The global burden of malaria and toxoplasmosis has been limited by the use of efficacious anti-parasitic agents, however, emerging resistance in species and threatens disease control worldwide, implying that new agents/therapeutic targets are urgently needed. Nuclear localization signal (NLS)-dependent transport into the nucleus, mediated by members of the importin (IMP) superfamily of nuclear transporters, has shown potential as a target for intervention to limit viral infection. Here, we show for the first time that IMPα from and have promise as targets for small molecule inhibitors. We use high-throughput screening to identify agents able to inhibit IMPα binding to a NLS, identifying a number of compounds that inhibit binding in the µM-nM range, through direct binding to IMPα, as shown in thermostability assays. Of these, BAY 11-7085 is shown to be a specific inhibitor of IMPα-NLS recognition. Importantly, a number of the inhibitors limited growth by both and . The results strengthen the hypothesis that apicomplexan IMPα proteins have potential as therapeutic targets to aid in identifying novel agents for two important, yet neglected, parasitic diseases.
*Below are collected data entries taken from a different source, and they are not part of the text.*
(** * polyjson: a shallow embedding of MarshalWithTypeIDs / UnmarshalWithTypeIDs

    The Go package [polyjson] walks values by reflection.  This development
    models the part of Go's reflection universe the two traversals inspect:
    types (with their kinds), values (with interface slots, pointers, maps,
    slices and structs), the JSON values the traversals produce and consume,
    the [fmt.Errorf] errors they return and the two resolver operations.

    Modelling decisions, in one place:
    - the byte layer is represented by the JSON tree: [MarshalWithTypeIDs]
      returns the tree of the bytes it produces and [UnmarshalWithTypeIDs]
      takes the tree gjson parses; a JSON object is the list of its members
      in text order, so repeated keys are representable;
    - a plain [[]byte] stored in an [any] is serialised by encoding/json as
      a base64 string of those bytes: [render] gives the bytes of a tree
      (compact, as encoding/json writes them) and [base64] encodes them;
    - JSON numbers are integers ([Z]); [float64] values are kept for what
      encoding/json builds when it decodes a number into an [any], and only
      integral ones are represented;
    - a Go map is an association list; iteration over it ([MapRange]) is
      the list order, which stands for one of the orders Go may pick;
    - a pointer owns its pointee (no aliasing): decoding through a pointer
      returns the updated pointer;
    - reflection's panics are a separate outcome [Panic]. *)

From Stdlib Require Import List String Ascii ZArith Bool Lia Permutation Sorting.
Import ListNotations.
Open Scope string_scope.
#[local] Set Warnings "-register-all".

(** ** Types *)

(** A struct field as [reflect.StructField] shows it: its name, its
    [PkgPath] (empty exactly when the field is exported), the value of its
    [json] tag ([Tag.Get("json")], empty when absent) and its type. *)
Inductive ty : Type :=
| TBool
| TInt                                   (* int (64 bits) *)
| TFloat64
| TString
| TIface (name : string) (methods : list string)
| TPtr (elem : ty)
| TMap (key elem : ty)
| TSlice (elem : ty)
| TStruct (name : string) (fields : list (string * string * string * ty)).

Definition field := (string * string * string * ty)%type.
Definition fName (f : field) : string := let '(n, _, _, _) := f in n.
Definition fPkgPath (f : field) : string := let '(_, p, _, _) := f in p.
Definition fTag (f : field) : string := let '(_, _, t, _) := f in t.
Definition fType (f : field) : ty := let '(_, _, _, t) := f in t.

(** [reflect.Kind] *)
Inductive kind := KBool | KInt | KFloat64 | KString | KInterface | KPointer | KMap | KSlice | KStruct.

Definition kindOf (t : ty) : kind :=
  match t with
  | TBool => KBool | TInt => KInt | TFloat64 => KFloat64 | TString => KString
  | TIface _ _ => KInterface | TPtr _ => KPointer | TMap _ _ => KMap
  | TSlice _ => KSlice | TStruct _ _ => KStruct
  end.

Definition kind_eqb (a b : kind) : bool :=
  match a, b with
  | KBool, KBool | KInt, KInt | KFloat64, KFloat64 | KString, KString
  | KInterface, KInterface | KPointer, KPointer | KMap, KMap | KSlice, KSlice
  | KStruct, KStruct => true
  | _, _ => false
  end.

Fixpoint ty_eqb (a b : ty) : bool :=
  match a, b with
  | TBool, TBool | TInt, TInt | TFloat64, TFloat64 | TString, TString => true
  | TIface n ms, TIface n' ms' =>
      String.eqb n n' &&
      ((fix go (l l' : list string) := match l, l' with
         | [], [] => true
         | x :: r, x' :: r' => String.eqb x x' && go r r'
         | _, _ => false end) ms ms')
  | TPtr e, TPtr e' => ty_eqb e e'
  | TMap k e, TMap k' e' => ty_eqb k k' && ty_eqb e e'
  | TSlice e, TSlice e' => ty_eqb e e'
  | TStruct n fs, TStruct n' fs' =>
      String.eqb n n' &&
      ((fix go (l l' : list field) := match l, l' with
         | [], [] => true
         | (a1, b1, c1, t1) :: r, (a2, b2, c2, t2) :: r' =>
             String.eqb a1 a2 && String.eqb b1 b2 && String.eqb c1 c2 &&
             ty_eqb t1 t2 && go r r'
         | _, _ => false end) fs fs')
  | _, _ => false
  end.

(** ** Values *)

(** [VIface name methods dyn] is a value of the interface type
    [TIface name methods]; [dyn] is its dynamic value ([None]: the untyped
    nil).  [VPtr t p] is a [*t] ([None]: nil); [VMap k e m] a [map[k]e]
    ([None]: the nil map); [VSlice e xs] a [[]e] ([None]: the nil slice). *)
Inductive val : Type :=
| VBool (b : bool)
| VInt (z : Z)
| VFloat64 (z : Z)
| VStr (s : string)
| VIface (name : string) (methods : list string) (dyn : option val)
| VPtr (elem : ty) (pointee : option val)
| VMap (key elem : ty) (entries : option (list (val * val)))
| VSlice (elem : ty) (elems : option (list val))
| VStruct (name : string) (fields : list field) (vals : list val).

(** [v.Type()] *)
Definition typeOf (v : val) : ty :=
  match v with
  | VBool _ => TBool | VInt _ => TInt | VFloat64 _ => TFloat64 | VStr _ => TString
  | VIface n ms _ => TIface n ms
  | VPtr t _ => TPtr t
  | VMap k e _ => TMap k e
  | VSlice e _ => TSlice e
  | VStruct n fs _ => TStruct n fs
  end.

(** [reflect.ValueOf(v.Interface())]: an interface value is unwrapped to
    its dynamic value ([None] for the untyped nil, an invalid [Value]). *)
Definition unwrapIface (v : val) : option val :=
  match v with
  | VIface _ _ d => d
  | _ => Some v
  end.

(** The type [%T] prints for [v.Interface()] ([None] prints [<nil>]). *)
Definition dynTypeOf (v : val) : option ty := option_map typeOf (unwrapIface v).

(** [reflect.Zero(t)] / [reflect.New(t).Elem()] *)
Fixpoint zero (t : ty) : val :=
  match t with
  | TBool => VBool false
  | TInt => VInt 0
  | TFloat64 => VFloat64 0
  | TString => VStr ""
  | TIface n ms => VIface n ms None
  | TPtr e => VPtr e None
  | TMap k e => VMap k e None
  | TSlice e => VSlice e None
  | TStruct n fs =>
      VStruct n fs ((fix go (l : list field) := match l with
                      | [] => []
                      | (_, _, _, ft) :: r => zero ft :: go r end) fs)
  end.

(** ** JSON *)

Inductive json : Type :=
| JNull
| JBool (b : bool)
| JNum (z : Z)
| JStr (s : string)
| JArr (xs : list json)
| JObj (ps : list (string * json)).

(** ** Errors and outcomes *)

(** One constructor per [fmt.Errorf] of the source (its arguments kept),
    plus the errors of the collaborators. *)
Inductive err : Type :=
(* marshal.go *)
| EStringifyKey (key : val) (keyType : option ty)
    (* "unable to stringify map key '%#+v' (%T)" *)
| EMapKey (keyType : option ty) (inner : err)
    (* "unable to stringify map key of type %T: %w" *)
| EMapValue (key : string) (inner : err)
    (* "unable to serialize value of map-entry with key '%s': %w" *)
| ETypeID (dynType : option ty) (inner : err)
    (* "unable to get TypeID of %T: %w" *)
| EField (index : nat) (fieldName : string) (structType : ty) (inner : err)
    (* "unable to serialize data within field #%d:%s of structure %T: %w" *)
(* unmarshal.go *)
| EUnstringifyKey (keyType : option ty) (s : string)
    (* "unable to unstringify map key (%T) value '%s'" *)
| EKey (s : string) (inner : err)
    (* "unable to unstringify key value '%s': %w" *)
| EEntry (value : json) (key : string) (inner : err)
    (* "unable to unmarshal JSON '%s' of entry with key '%s': %w" *)
| ENotPointer (dstType : option ty)
    (* "expected a pointer destination, but got %T instead" *)
| EStructField (value : json) (key : string) (inner : err)
    (* "unable to unmarshal JSON '%s' of field '%s': %w" *)
| EExpectedOne (n : nat)
    (* "expected exactly one value, but got %d" *)
| ENewByTypeID (typeID : string) (inner : err)
    (* "unable to construct an instance of value for TypeID '%s': %w" *)
| EUnmarshal (inner : err)
    (* "unable to unmarshal: %w" *)
| EAssign (outType : ty)
    (* "internal error: do not know how to assign %T to %s"; the %T operand
       is a reflect.Value, so the message reads "reflect.Value" there *)
(* collaborators *)
| EResolver (msg : string)
| EJSONUnsupportedType (t : ty)          (* encoding/json: UnsupportedTypeError *)
| EJSONUnmarshalType (value : json) (t : ty)  (* encoding/json: UnmarshalTypeError *)
| EJSONNumber (value : json) (t : ty).   (* encoding/json: number out of range *)

Inductive res (A : Type) : Type :=
| Ok (a : A)
| Err (e : err)
| Panic (msg : string).
Arguments Ok {A} a.
Arguments Err {A} e.
Arguments Panic {A} msg.

Definition bind {A B} (m : res A) (f : A -> res B) : res B :=
  match m with
  | Ok a => f a
  | Err e => Err e
  | Panic s => Panic s
  end.

(** [if err != nil { return fmt.Errorf("...: %w", err) }] *)
Definition wrap {A} (w : err -> err) (m : res A) : res A :=
  match m with
  | Err e => Err (w e)
  | _ => m
  end.

Notation "x <- m ;; k" := (bind m (fun x => k)) (at level 61, m at next level, right associativity).

(** ** The type resolver ([TypeIDOfer] and [NewByTypeIDer]) *)

(** [NewByTypeID] returns an [any]: [None] is the untyped nil. *)
Record Resolver := {
  TypeIDOf : val -> res string;
  NewByTypeID : string -> res (option val)
}.

(** ** Bytes of a JSON value, as encoding/json writes them *)

Definition digit (n : Z) : ascii := ascii_of_N (Z.to_N (48 + n)).

Fixpoint zDigits (fuel : nat) (n : Z) (acc : string) : string :=
  match fuel with
  | O => acc
  | S f => let acc' := String (digit (n mod 10)) acc in
           if Z.ltb n 10 then acc' else zDigits f (n / 10) acc'
  end.

(** [strconv.Itoa] (the fuel, the bit length, bounds the digit count). *)
Definition itoa (z : Z) : string :=
  let ds := zDigits (S (Pos.to_nat (Pos.size (Z.to_pos (Z.abs z + 1))))) (Z.abs z) "" in
  if Z.ltb z 0 then String "-" ds else ds.

Definition hexDigit (n : nat) : ascii :=
  if Nat.ltb n 10 then ascii_of_nat (48 + n) else ascii_of_nat (87 + n).
(** C1: for a non-empty prompt list, [constructImagePrompt] returns one
    string that begins with the persona's instruction text followed by the
    main sentence: for more than one prompt the request to blend the prompts,
    each in double quotes and joined by " and "; for a single prompt the
    request to create the image it describes.  The Kinyarwanda sentence
    occupies its slot iff the language is Kinyarwanda, the style sentence
    (with the intensity text) iff the style is not "none", the avoid
    sentence iff the negative prompt is non-empty; a present sentence occurs
    in the result, an absent one contributes nothing.  The result neither
    starts nor ends with white space. *)
Theorem constructImagePrompt_spec
    (prompts : list str) (style neg : str) (language : Language)
    (persona : AIPersona) (styleIntensity : Intensity) :
  prompts <> [] ->
  let r := constructImagePrompt prompts style neg language persona styleIntensity in
  let main :=
    match prompts with
    | [p] => lit "create the following image: " ++ p ++ lit "."
    | _ => lit "expertly blend the following distinct concepts into a single, cohesive, and beautiful image: "
           ++ join (lit " and ") (List.map (fun p => DQUOTE :: p ++ [DQUOTE]) prompts)
           ++ lit "."
    end in
  let kinyarwandaSentence :=
    lit "The user is providing the prompt in Kinyarwanda; interpret it accordingly." in
  let styleSentence :=
    lit "Style: " ++ replace_first HYPHEN [SP] style
    ++ lit ". Style Intensity: " ++ intensityMap styleIntensity in
  let avoidSentence := lit "Avoid the following: " ++ neg ++ lit "." in
  r = personaInstructions persona ++ [SP] ++ main
      ++ sep_tail
           [ match language with kinyarwanda => kinyarwandaSentence | english => [] end;
             if decide (style = lit "none") then [] else styleSentence;
             if decide (neg = []) then [] else avoidSentence ]
  /\ (exists rest, r = personaInstructions persona ++ rest)
  /\ infix main r
  /\ (language = kinyarwanda -> infix kinyarwandaSentence r)
  /\ (style <> lit "none" -> infix styleSentence r)
  /\ (neg <> [] -> infix avoidSentence r)
  /\ trimmed r.
Proof.
  intros Hne r main kin sty avo.
  assert (Hr : r = personaInstructions persona ++ [SP] ++ main
      ++ sep_tail
           [ match language with kinyarwanda => kin | english => [] end;
             if decide (style = lit "none") then [] else sty;
             if decide (neg = []) then [] else avo ]).
  { subst r. rewrite constructImagePrompt_closed, (image_mainPrompt_eq _ Hne).
    now rewrite image_languageInstruction_eq, image_styleInstruction_eq,
      image_negativeInstruction_eq. }
  split; [exact Hr|].
  split; [eexists; exact Hr|].
  split; [rewrite Hr; apply infix_app_l, (infix_refl_app [SP])|].
  assert (Htail : forall p,
    In p [ match language with kinyarwanda => kin | english => [] end;
           if decide (style = lit "none") then [] else sty;
           if decide (neg = []) then [] else avo ] -> infix p r).
  { intros p Hp. rewrite Hr. rewrite !app_assoc. apply infix_app_l.
    now apply infix_sep_tail. }
  split; [intros ->; apply Htail; now left|].
  split.
  { intros Hs. apply Htail. right; left.
    destruct (decide (style = lit "none")); [contradiction | reflexivity]. }
  split.
  { intros Hn. apply Htail. right; right; left.
    destruct (decide (neg = [])); [contradiction | reflexivity]. }
  apply trim_trimmed.
Qed.

(** The claim at a two-prompt request in Kinyarwanda with a style and no
    negative prompt. *)
Lemma constructImagePrompt_spec_witness :
  [lit "a cat"; lit "a dog"] <> [] /\
  constructImagePrompt [lit "a cat"; lit "a dog"] (lit "pixel-art") []
    kinyarwanda p_illustrator strong =
  lit "As a master illustrator with a distinct and creative style, expertly blend the following distinct concepts into a single, cohesive, and beautiful image: "
  ++ quoted (lit "a cat") ++ lit " and " ++ quoted (lit "a dog")
  ++ lit ". The user is providing the prompt in Kinyarwanda; interpret it accordingly. Style: pixel art. Style Intensity: with an extremely strong, dominant, and stylized representation of the specified style.".
Proof.
  split; [discriminate|].
  pose proof (constructImagePrompt_spec [lit "a cat"; lit "a dog"]
                (lit "pixel-art") [] kinyarwanda p_illustrator strong) as H.
  destruct H as [H _]; [discriminate|].
  rewrite H. vm_compute. reflexivity.
Defined.

End ImagePromptClaim.

(** ** White-space collapsing *)

Section CollapseFacts.

Lemma run_after_cons p c s : run_after p (c :: s) = run_after (is_space c) s.
Proof.
  unfold run_after. destruct s as [|d s]; [reflexivity|].
  rewrite last_cons_cons.
  destruct (last (d :: s)) eqn:E; [reflexivity|].
  apply last_None in E. discriminate.
Qed.

Lemma run_after_app p a b : run_after p (a ++ b) = run_after (run_after p a) b.
Proof.
  revert p. induction a as [|c a IH]; intros p; [reflexivity|].
  cbn [app]. now rewrite !run_after_cons, IH.
Qed.

Lemma run_after_ends p s : ends_nonspace s -> run_after p s = false.
Proof.
  intros (s' & c & -> & H). unfold run_after. now rewrite last_snoc.
Qed.

(** The eager and the lazy scanner differ by where the separating space of
    a run is emitted. *)
Lemma collapse_from_lazy p s :
  pend p ++ collapse_from p s = collapse_lazy p s ++ pend (run_after p s).
Proof.
  revert p. induction s as [|c s IH]; intros p.
  - cbn. now rewrite app_nil_r.
  - rewrite run_after_cons. cbn [collapse_from collapse_lazy].
    destruct (is_space c) eqn:E.
    + rewrite <- IH. now destruct p.
    + rewrite <- app_assoc. cbn [app]. f_equal. f_equal.
      specialize (IH false). cbn [pend app] in IH. exact IH.
Qed.

Lemma collapse_lazy_last p s c :
  last (collapse_lazy p s) = Some c -> is_space c = false.
Proof.
  revert p. induction s as [|d s IH]; intros p; [discriminate|].
  cbn [collapse_lazy]. destruct (is_space d) eqn:E; [apply IH|].
  destruct (collapse_lazy false s) as [|e t] eqn:Ht.
  - destruct p; cbn; intros [= <-]; exact E.
  - specialize (IH false). rewrite Ht in IH.
    intros H. apply IH. rewrite <- H.
    destruct p; cbn [app pend]; now rewrite ?last_cons_cons.
Qed.

Lemma trimEnd_id s :
  (forall c, last s = Some c -> is_space c = false) -> trimEnd s = s.
Proof.
  intros H. destruct (last s) as [c|] eqn:E.
  - apply trimEnd_ends_nonspace, (ends_nonspace_last _ c); auto.
  - apply last_None in E. now subst.
Qed.

(** On a string that starts with a non-space code unit, collapsing and
    trimming is the lazy scanner. *)
Lemma trim_collapse_lazy s :
  starts_nonspace s -> trim (collapse s) = collapse_lazy false s.
Proof.
  intros (c & s' & -> & Hc). unfold trim, collapse.
  assert (H := collapse_from_lazy false (c :: s')). cbn [pend app] in H.
  assert (Hs : trimStart (collapse_from false (c :: s')) = collapse_from false (c :: s')).
  { cbn [collapse_from]. rewrite Hc. now apply trimStart_nonspace. }
  rewrite Hs, H.
  destruct (run_after false (c :: s')); cbn [pend].
  - rewrite trimEnd_snoc_space by reflexivity.
    apply trimEnd_id, collapse_lazy_last.
  - rewrite app_nil_r. apply trimEnd_id, collapse_lazy_last.
Qed.

Lemma collapse_lazy_app p a b :
  collapse_lazy p (a ++ b) = collapse_lazy p a ++ collapse_lazy (run_after p a) b.
Proof.
  revert p. induction a as [|c a IH]; intros p; [reflexivity|].
  rewrite run_after_cons. cbn [app collapse_lazy].
  destruct (is_space c); [apply IH|].
  rewrite IH, <- app_assoc. reflexivity.
Qed.

Lemma collapse_lazy_spaces p w :
  forallb is_space w = true -> collapse_lazy p w = [].
Proof.
  revert p. induction w as [|c w IH]; intros p H; [reflexivity|].
  apply andb_true_iff in H as [Hc Hw]. cbn [collapse_lazy]. rewrite Hc. now apply IH.
Qed.
(** [_safe_run_task] whatever the callback is. *)
Lemma safe_run_task_any p :
  steady p (snd (_safe_run_task now p))
  ∧ jobs (snd (_safe_run_task now p)) = jobs p
  ∧ (runs (env p) ≤ runs (env (snd (_safe_run_task now p))) ≤ S (runs (env p)))%nat.
Proof.
  destruct (_task_callback p) as [task|] eqn:Hc.
  - destruct (safe_run_task_spec now task p Hc) as (_ & Hs & Hj & Hr).
    split_and!; try done; lia.
  - assert (E : _safe_run_task now p = (Return tt, p))
      by (unfold _safe_run_task, bind, gets; by rewrite Hc).
    rewrite E. cbn. split_and!; try done; try lia; apply steady_refl.
Qed.

Lemma scheduled_job_any p :
  steady p (snd (scheduled_job src now p))
  ∧ jobs (snd (scheduled_job src now p)) = jobs p
  ∧ (runs (env p) ≤ runs (env (snd (scheduled_job src now p))) ≤ S (runs (env p)))%nat.
Proof.
  unfold scheduled_job, bind, _should_execute_task.
  destruct (is_trading_day_process src now None p) as (b & Hb & Hs & Hj & Hr).
  destruct (MarketSchedule.is_trading_day src now None p) as [r p1]. cbn in *. subst r.
  destruct b.
  - destruct (safe_run_task_any p1) as (Hs' & Hj' & Hr').
    split_and!; [by eapply steady_trans|congruence|lia|lia].
  - cbn. split_and!; try done; lia.
Qed.

(** X9: the job registered by [set_daily_task], when it fires,
    asks whether today is a trading day and invokes the task exactly
    once if the answer is true, not at all if it is false. *)
Theorem scheduled_job_runs_task_on_trading_days_only (task : Callable) (p : Process) (b : bool) :
  _task_callback p = Some task →
  fst (_should_execute_task src now p) = Return b →
  runs (env (snd (scheduled_job src now p)))
  = if b then S (runs (env p)) else runs (env p).
Proof.
  intros Hc Hb. unfold scheduled_job, bind, _should_execute_task in *.
  destruct (is_trading_day_process src now None p) as (b' & Hb' & Hs & Hj & Hr).
  destruct (MarketSchedule.is_trading_day src now None p) as [r p1]. cbn in *.
  rewrite Hb in Hb'. injection Hb' as <-. subst r.
  destruct b; [|by cbn].
  assert (Hc1 : _task_callback p1 = Some task) by (destruct Hs as (_&_&->&_); done).
  destruct (safe_run_task_spec now task p1 Hc1) as (_ & _ & _ & Hr2). congruence.
Qed.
疟疾和弓形体病的全球负担一直受到有效抗寄生虫药物的限制,然而,种和种的寄生虫出现抗药性,这威胁着全世界的疾病控制,这意味着迫切需要新的药物/治疗靶点。核定位信号(NLS)依赖性核内运输,由核转运体的进口素(IMP)超家族成员介导,已显示出作为干预靶点以限制病毒感染的潜力。在这里,我们首次表明,来自和的 IMPα 有希望成为小分子抑制剂的靶点。我们使用高通量筛选来鉴定能够抑制 IMPα 与 NLS 结合的试剂,通过直接与 IMPα 结合,在µM-nM 范围内鉴定出许多抑制结合的化合物,如热稳定性测定所示。其中,BAY 11-7085 被证明是 IMPα-NLS 识别的特异性抑制剂。重要的是,一些抑制剂限制了和的生长。这些结果强化了这样一种假说,即疟原虫 IMPα 蛋白具有作为治疗靶点的潜力,有助于为两种重要但被忽视的寄生虫病寻找新的药物。